■ **Stored items**:
· · ·

(** ** Concrete runs *)

(** A share with one five-byte file. *)
#[local] Instance sample_storage : StorageBackend unit := {
  storage_list _ _ _ := Ok (Some []);
  storage_open _ path :=
    if bool_decide (path = bs "a.txt")
    then Ok {| fileSize := 5; fileContent := bs "hello"; failsAt := None |}
    else Err FailHidden
}.

Definition sample_bearer : bytes := publicBearerPrefix ++ b64_encode (take 32 all_bytes).

Definition sample_portal : Portal unit :=
  {| storage := tt; bearerVerifier := sample_bearer; portalMaxEntries := 10; slotCapacity := 1 |}.

Definition sample_request (extra : list (bytes * bytes)) : request :=
  {| Method := MethodGet; URLPath := BasePath ++ bs "/api/file"; RawQuery := bs "path=a.txt";
     Header := foldr (fun kv h => header_set kv.1 kv.2 h)
       {[ bs "Authorization" := [bs "bearer " ++ sample_bearer] ]} extra |}.

Example sample_download :
  let o := ServeHTTP (fun b => b) (Build_assets [] [] [] []) sample_portal 0 (sample_request []) in
  Status (resp o) = 200 /\ Body (resp o) = bs "hello".
Proof. vm_compute. done. Qed.

Example sample_range :
  let o := ServeHTTP (fun b => b) (Build_assets [] [] [] []) sample_portal 0
             (sample_request [(bs "Range", bs "bytes=1-2")]) in
  Status (resp o) = 206 /\ Body (resp o) = bs "el".
Proof. vm_compute. done. Qed.

(** A download with its file open beside a request in progress. *)
Lemma downloads_bounded_witness :
  let st := {| used := 1; handles := 1; threads := [[FileClosed; ReleaseSlot]] |} in
  rtc (portal_step (fun b => b) (Build_assets [] [] [] []) sample_portal) portal_start st /\
  0 <= handles st <= used st /\ used st <= 1 /\ used st <= Zlen (threads st).
Proof.
  intros st.
  assert (He : effects (ServeHTTP (fun b => b) (Build_assets [] [] [] []) sample_portal 0 (sample_request [])) =
               [TakeSlot; Call (CallOpen (bs "a.txt")); FileOpened; FileClosed; ReleaseSlot]) by (vm_compute; reflexivity).
  assert (Hr : rtc (portal_step (fun b => b) (Build_assets [] [] [] []) sample_portal) portal_start st).
  { eapply rtc_l; [exact (step_arrive (fun b => b) (Build_assets [] [] [] []) sample_portal portal_start _ _ _ He)|].
    eapply rtc_l; [eapply (step_run _ _ _ _ [] _ _ []); reflexivity|].
    eapply rtc_l; [eapply (step_run _ _ _ _ [] _ _ []); reflexivity|].
    apply rtc_refl. }
  split; [exact Hr|]. apply (downloads_bounded (fun b => b) (Build_assets [] [] [] []) sample_portal st); [vm_compute; discriminate|exact Hr].
Defined.

Lemma download_body_exact_witness :
  let r := sample_request [(bs "Range", bs "bytes=1-2")] in
  let o := serveFile_run sample_portal r ∅ (bs "a.txt") in
  Status (resp o) = 206 /\
  exists start len, 0 <= start /\ 0 <= len /\ start + len <= 5 /\
    Body (resp o) = slice (Z.to_nat start) (Z.to_nat (start + len)) (bs "hello").
Proof.
  intros r o. assert (Hs : Status (resp o) = 206) by (vm_compute; reflexivity). split; [exact Hs|].
  pose proof (download_body_exact sample_portal r ∅ (bs "a.txt")
    {| fileSize := 5; fileContent := bs "hello"; failsAt := None |} o) as Hx.
  destruct Hx as [_ Hx]; [reflexivity..|vm_compute; reflexivity|].
  destruct (Hx Hs) as (_ & start & len & ? & ? & ? & _ & ?). exists start, len. auto.
Defined.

· · ·

■ **Directions**:
For this exercise, please output exactly the lines above starting at the line with "else Err FailHidden" and ending at the line with "Status (resp o) = 200", ends included.

■ **Solved problem**:
    else Err FailHidden
}.

Definition sample_bearer : bytes := publicBearerPrefix ++ b64_encode (take 32 all_bytes).

Definition sample_portal : Portal unit :=
  {| storage := tt; bearerVerifier := sample_bearer; portalMaxEntries := 10; slotCapacity := 1 |}.

Definition sample_request (extra : list (bytes * bytes)) : request :=
  {| Method := MethodGet; URLPath := BasePath ++ bs "/api/file"; RawQuery := bs "path=a.txt";
     Header := foldr (fun kv h => header_set kv.1 kv.2 h)
       {[ bs "Authorization" := [bs "bearer " ++ sample_bearer] ]} extra |}.

Example sample_download :
  let o := ServeHTTP (fun b => b) (Build_assets [] [] [] []) sample_portal 0 (sample_request []) in
  Status (resp o) = 200 /\ Body (resp o) = bs "hello".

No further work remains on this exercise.